Bootstrap – Understanding Subsample Bootstrapping Methods

bootstrap

I have been working on the uncertainty associated with a quantity calculated from a Monte Carlo project. Normally I would use the bootstrap method by resampling with replacement, for a couple of technical reasons that is not particularly easy here. It was suggested that I just break up my MC data set and perform the experiment with these subsets and find the uncertainty that way. I have in the past come across references to bootstrapping with only a subset of the original dataset.

Can someone point me to a tutorial on this or explain briefly how it is different to bootstrapping with replacement and just setting the number of samples to a fraction of the total size. I would be particularly interested in a method that meant that $n$ could be different for each subsample, this would make my analysis much more simple.

Best Answer

There are two methods related to your question.
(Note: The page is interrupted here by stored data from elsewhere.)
(** C7, as stated, fails. The media at location 10 is not transient and has
    a URL, and its thumbnails hold nothing named [toString]; with the options
    [{ size: "toString", maxWidth: 450 }] the claim gives the width resize,
    but [url] returns the function every object inherits under that name.
    The media at location 24 is not transient and has a URL, and its
    [thumbnails] field is a string: [url] throws, whatever the options. *)
Lemma url_precedence_counterexample :
  truthy (get sample_prototype media_store (VObj 10) "transient") = false ∧
  get sample_prototype media_store (VObj 10) "URL"
  = VStr "https://example.com/img.JPG" ∧
  get sample_prototype media_store (VObj 10) "thumbnails" = VObj 11 ∧
  own_props media_store (VObj 11) !! "toString"%string = None ∧
  option_value sample_prototype media_store (VObj 23) "size" = VStr "toString" ∧
  option_value sample_prototype media_store (VObj 23) "maxWidth" = VNum 450 ∧
  sample_url media_store (VObj 10) (VObj 23) = Returned (VObj 902) ∧
  sample_url media_store (VObj 10) (VObj 23)
  ≠ sample_resize (VStr "https://example.com/img.JPG") {[ "w" := VNum 450 ]} ∧
  truthy (get sample_prototype media_store (VObj 24) "transient") = false ∧
  get sample_prototype media_store (VObj 24) "URL"
  = VStr "https://example.com/img.JPG" ∧
  get sample_prototype media_store (VObj 24) "thumbnails" = VStr "none" ∧
  sample_url media_store (VObj 24) (VObj 12) = Thrown.
Proof. repeat split; discriminate. Qed.

(** [url] on the media at location 10, which has two thumbnails:
    - with [size: "medium"] the thumbnail is returned although [maxWidth]
      and [resize] are set;
    - with an unknown size, [maxWidth] is used although [resize] is set;
    - with [resize] alone, the named resize;
    - with no options, the raw URL;
    and [undefined] for absent media, media without URL and media whose URL
    is the empty string. *)
Lemma url_precedence_witness :
  sample_url media_store (VObj 10) (VObj 12)
  = Returned (VStr "https://example.com/img-300x200.JPG") ∧
  sample_url media_store (VObj 10) (VObj 13)
  = Returned (VStr "https://example.com/img.JPG?w=450") ∧
  sample_url media_store (VObj 10) (VObj 14)
  = Returned (VStr "https://example.com/img.JPG?resize=100,100") ∧
  sample_url media_store (VObj 10) VUndefined
  = Returned (VStr "https://example.com/img.JPG") ∧
  sample_url media_store VNull (VObj 12) = Returned VUndefined ∧
  sample_url media_store (VObj 22) (VObj 12) = Returned VUndefined ∧
  sample_url blank_url_store (VObj 42) (VObj 12) = Returned VUndefined ∧
  sample_url_photon media_store (VObj 10) (VObj 12)
  = sample_url media_store (VObj 10) (VObj 12).
Proof.
  pose proof (url_precedence sample_prototype sample_resize sample_photon
                media_store (VObj 10)) as Hmedia.
  cbv zeta in Hmedia.
  split.
  { destruct (Hmedia (VObj 12)) as (_ & Hprec & _).
    destruct (Hprec eq_refl eq_refl eq_refl) as (Hnamed & _).
    exact (Hnamed 11%positive (VStr "https://example.com/img-300x200.JPG")
             eq_refl eq_refl). }
  split.
  { destruct (Hmedia (VObj 13)) as (_ & Hprec & _).
    destruct (Hprec eq_refl eq_refl eq_refl) as (_ & Hrest).
    apply Hrest. right. exists 11%positive. repeat split. }
  split.
  { destruct (Hmedia (VObj 14)) as (_ & Hprec & _).
    destruct (Hprec eq_refl eq_refl eq_refl) as (_ & Hrest).
    apply Hrest. right. exists 11%positive. repeat split. }
  split.
  { destruct (Hmedia VUndefined) as (_ & Hprec & _).
    destruct (Hprec eq_refl eq_refl eq_refl) as (_ & Hrest).
    apply Hrest. right. exists 11%positive. repeat split. }
  split.
  { pose proof (url_precedence sample_prototype sample_resize sample_photon
                  media_store VNull (VObj 12)) as Habsent.
    cbv zeta in Habsent. destruct Habsent as (Habsent & _).
    exact (Habsent (or_introl eq_refl)). }
  split.
  { pose proof (url_precedence sample_prototype sample_resize sample_photon
                  media_store (VObj 22) (VObj 12)) as Hnourl.
    cbv zeta in Hnourl. destruct Hnourl as (Hnourl & _).
    exact (Hnourl (or_intror (or_introl eq_refl))). }
  split.
  { pose proof (url_precedence sample_prototype sample_resize sample_photon
                  blank_url_store (VObj 42) (VObj 12)) as Hempty.
    cbv zeta in Hempty. destruct Hempty as (Hempty & _).
    exact (Hempty (or_intror (or_intror (conj eq_refl eq_refl)))). }
  destruct (Hmedia (VObj 12)) as (_ & _ & Hphoton).
  exact (Hphoton eq_refl).
Defined.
One is the m out of n bootstrap and the other is random subsampling. In his original proposal Efron picked the bootstrap sample size to be the same as the original sample size. There was no specific requirement to do that but the idea was to mimic random sampling from the population as closely as possible. However there are situations where this ordinary bootstrap is inconsistent. Bickel and Ren among others showed that taking a smaller sample size m can lead to consistent results. This works asymptotically with m and n both tending to infinity but at a rate so that m/n goes to 0. Random subsampling was introduced by Hartigan and McCarthy in the late 1960s about a decade before the bootstrap. It uses a procedure of randomly sampling subsets of the original sample. It may be that you could take either of these approaches with your data.

For information on the m out of n bootstrap you can consult either of the following books that I authored/co-authored:

An Introduction to Bootstrap Methods with Applications to R

Bootstrap Methods: A Guide for Practitioners and Researchers

This book by Politis, Romano and Wolf goes into random subsampling in great detail:

Subsampling